(TASK GOAL)
Return only what lies between the first line of the entries and the line containing "Definition count_up (n", both lines included.

[Stored items from a collection]
(* ===== verification/Recv.v ===== *)
(** * Incoming packets (rxe_recv.c, rxe_net.c)

    What the network interface hands over is checked against the queue pair it
    is addressed to and queued for its responder or its completer, or dropped.
    A packet for a multicast group goes to every member that accepts it. *)

From stdpp Require Import gmap.
From S2P Require Import Prelude Bits Opcode Hdr Verbs State Comp Req Resp Host.

Definition IB_MULTICAST_QPN : Z := 0xffffff.
Definition LRH_LNH_IBA_LOC : Z := 2.
Definition LRH_LNH_IBA_GBL : Z := 3.

(** ** The checks *)

Definition check_type_state (pkt : rxe_pkt_info) (qp : rxe_qp) : result unit :=
  if negb (qp_valid qp) then Err EINVAL
  else
    let transport := Z.shiftr (pkt_opcode pkt) 5 in
    let type_ok :=
      if qp_type qp =? IB_QPT_RC then transport =? 0
      else if qp_type qp =? IB_QPT_UC then transport =? 1
      else if one_of (qp_type qp) [IB_QPT_UD; IB_QPT_SMI; IB_QPT_GSI] then transport =? 3
      else false in
    if negb type_ok then Err EINVAL
    else if flag_set (pkt_mask pkt) RXE_REQ_MASK then
      if bool_decide (resp_state (qp_resp qp) = QP_STATE_READY) then Ok tt else Err EINVAL
    else
      match req_state (qp_req qp) with
      | QP_STATE_RESET | QP_STATE_INIT | QP_STATE_ERROR => Err EINVAL
      | QP_STATE_READY | QP_STATE_DRAIN | QP_STATE_DRAINED => Ok tt
      end.

(** A counter that stays at its maximum. *)
Definition count_up (n : Z) : Z := if n >=? 0xffff then 0xffff else n + 1.

Fixpoint find_pkey (tbl : list Z) (pkey i : Z) : option Z :=
  match tbl with
  | [] => None
  | k :: tbl => if pkey_match pkey k then Some i else find_pkey tbl pkey (i + 1)
  end.

(** The table entry the partition key of the packet matches: any for the
    general service interface, the one of the queue pair otherwise. An index
    past the end of the table is a wild access. *)
Definition pkey_entry (port : rxe_port) (pkey qpn : Z) (qp : rxe_qp) : option (result Z) :=
  if qpn =? 1 then
    Some (match find_pkey (port_pkey_tbl port) pkey 0 with Some i => Ok i | None => Err EINVAL end)
  else if negb (qpn =? 0) then
    let i := qa_pkey_index (qp_attr qp) in
    k ← port_pkey_tbl port !! Z.to_nat i;
    Some (if pkey_match pkey k then Ok i else Err EINVAL)
  else Some (Ok 0).

Definition check_keys (port : rxe_port) (pkt : rxe_pkt_info) (qpn : Z) (qp : rxe_qp)
    : option (rxe_port * rxe_pkt_info * result unit) :=
  e ← pkey_entry port (bth_pkey pkt) qpn qp;
  Some (match e with
  | Err _ => (port <| port_bad_pkey_cntr ::= count_up |>, pkt <| pkt_pkey_index := 0 |>, Err EINVAL)
  | Ok i =>
      let pkt := pkt <| pkt_pkey_index := i |> in
      if (qp_type qp =? IB_QPT_UD) && negb (qpn =? 0) && negb (pkt_mask pkt =? 0)
         && negb (deth_qkey pkt =? if qpn =? 1 then GSI_QKEY else qa_qkey (qp_attr qp))
      then (port <| port_qkey_viol_cntr ::= count_up |>, pkt, Err EINVAL)
      else (port, pkt, Ok tt)
  end).

(** The two halves of a GID in the packet. *)
Definition gid_prefix (pkt : rxe_pkt_info) (o : Z) : Z := load_be64 (pkt_hdr pkt) o.
Definition gid_guid (pkt : rxe_pkt_info) (o : Z) : Z := load_be64 (pkt_hdr pkt) (o + 8).
Definition gid_local (pkt : rxe_pkt_info) (o : Z) : bool := (gid_prefix pkt o =? 0) && (gid_guid pkt o <=? 1).

Definition check_addr (port : rxe_port) (pkt : rxe_pkt_info) (qp : rxe_qp) : option (result unit) :=
  let av := av_attr (qp_pri_av qp) in
  let global := flag_set (ah_ah_flags av) IB_AH_GRH in
  if negb (qp_type qp =? IB_QPT_RC) && negb (qp_type qp =? IB_QPT_UC) then Some (Ok tt)
  else if negb (pkt_port_num pkt =? qa_port_num (qp_attr qp)) then Some (Err EINVAL)
  else if negb (flag_set (pkt_mask pkt) RXE_GRH_MASK) then Some (if global then Err EINVAL else Ok tt)
  else
    let sgid := grh_sgid pkt in
    let dgid := grh_dgid pkt in
    if negb global then Some (Err EINVAL)
    else if gid_local pkt dgid then Some (Err EINVAL)
    else if load_u8 (pkt_hdr pkt) sgid =? 0xff then Some (Err EINVAL)
    else if gid_local pkt sgid then Some (Err EINVAL)
    else
      guid ← port_guid_tbl port !! Z.to_nat (ah_sgid_index av);
      if negb (gid_guid pkt dgid =? guid) then Some (Err EINVAL)
      else if negb (gid_guid pkt sgid =? ah_dgid_guid av) then Some (Err EINVAL)
      else Some (Ok tt).

(** ** Dispatch *)

Definition port_of (h : host) (pkt : rxe_pkt_info) : option rxe_port :=
  rdev_ports (h_dev h) !! Z.to_nat (pkt_port_num pkt - 1).

Definition set_port (pkt : rxe_pkt_info) (port : rxe_port) (h : host) : host :=
  h <| h_dev ::= λ d, d <| rdev_ports ::= <[Z.to_nat (pkt_port_num pkt - 1) := port]> |> |>.

Definition grh_ok (pkt : rxe_pkt_info) : bool :=
  negb (flag_set (pkt_mask pkt) RXE_GRH_MASK)
  || (grh_next_hdr pkt =? GRH_RXE_NEXT_HDR) && (grh_ipver pkt =? GRH_IPV6).

(** The checks of a packet to one queue pair; the reference is dropped when
    one fails. *)
Definition unicast_check (pkt : rxe_pkt_info) (qpn i : Z) (qp : rxe_qp) (h : host)
    : option (host * rxe_pkt_info * result unit) :=
  let failed pkt h := Some (h_drop_ref i h, pkt, Err EINVAL) in
  match check_type_state pkt qp with
  | Err _ => failed pkt h
  | Ok _ =>
      if negb (grh_ok pkt) then failed pkt h
      else
        port ← port_of h pkt;
        r ← check_addr port pkt qp;
        match r with
        | Err _ => failed pkt h
        | Ok _ =>
            '(port, pkt, r) ← check_keys port pkt qpn qp;
            let h := set_port pkt port h in
            match r with Err _ => failed pkt h | Ok _ => Some (h, pkt, Ok tt) end
        end
  end.

(** The result names the queue pair found, none for a multicast packet. *)
Definition hdr_check (pkt : rxe_pkt_info) (h : host) : option (host * rxe_pkt_info * result (option Z)) :=
  let qpn := bth_qpn pkt in
  if negb (bth_tver pkt =? BTH_TVER) then Some (h, pkt, Err EINVAL)
  else if negb (qpn =? IB_MULTICAST_QPN) then
    index ← (if qpn =? 0 then port_qp_smi_index <$> port_of h pkt
             else if qpn =? 1 then port_qp_gsi_index <$> port_of h pkt
             else Some qpn);
    match h_qps h !! index with
    | None => Some (h, pkt, Err EINVAL)
    | Some qp =>
        '(h, pkt, r) ← unicast_check pkt qpn index qp (h_add_ref index h);
        Some (h, pkt, match r with Ok _ => Ok (Some index) | Err e => Err e end)
    end
  else if negb (grh_ok pkt) then Some (h, pkt, Err EINVAL)
  else if negb (flag_set (pkt_mask pkt) RXE_GRH_MASK) then Some (h, pkt, Err EINVAL)
  else if negb (load_u8 (pkt_hdr pkt) (grh_dgid pkt) =? 0xff) then Some (h, pkt, Err EINVAL)
  else Some (h, pkt, Ok None).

(ANSWER BOX)
(* ===== verification/Recv.v ===== *)
(** * Incoming packets (rxe_recv.c, rxe_net.c)

    What the network interface hands over is checked against the queue pair it
    is addressed to and queued for its responder or its completer, or dropped.
    A packet for a multicast group goes to every member that accepts it. *)

From stdpp Require Import gmap.
From S2P Require Import Prelude Bits Opcode Hdr Verbs State Comp Req Resp Host.

Definition IB_MULTICAST_QPN : Z := 0xffffff.
Definition LRH_LNH_IBA_LOC : Z := 2.
Definition LRH_LNH_IBA_GBL : Z := 3.

(** ** The checks *)

Definition check_type_state (pkt : rxe_pkt_info) (qp : rxe_qp) : result unit :=
  if negb (qp_valid qp) then Err EINVAL
  else
    let transport := Z.shiftr (pkt_opcode pkt) 5 in
    let type_ok :=
      if qp_type qp =? IB_QPT_RC then transport =? 0
      else if qp_type qp =? IB_QPT_UC then transport =? 1
      else if one_of (qp_type qp) [IB_QPT_UD; IB_QPT_SMI; IB_QPT_GSI] then transport =? 3
      else false in
    if negb type_ok then Err EINVAL
    else if flag_set (pkt_mask pkt) RXE_REQ_MASK then
      if bool_decide (resp_state (qp_resp qp) = QP_STATE_READY) then Ok tt else Err EINVAL
    else
      match req_state (qp_req qp) with
      | QP_STATE_RESET | QP_STATE_INIT | QP_STATE_ERROR => Err EINVAL
      | QP_STATE_READY | QP_STATE_DRAIN | QP_STATE_DRAINED => Ok tt
      end.

(** A counter that stays at its maximum. *)
Definition count_up (n : Z) : Z := if n >=? 0xffff then 0xffff else n + 1.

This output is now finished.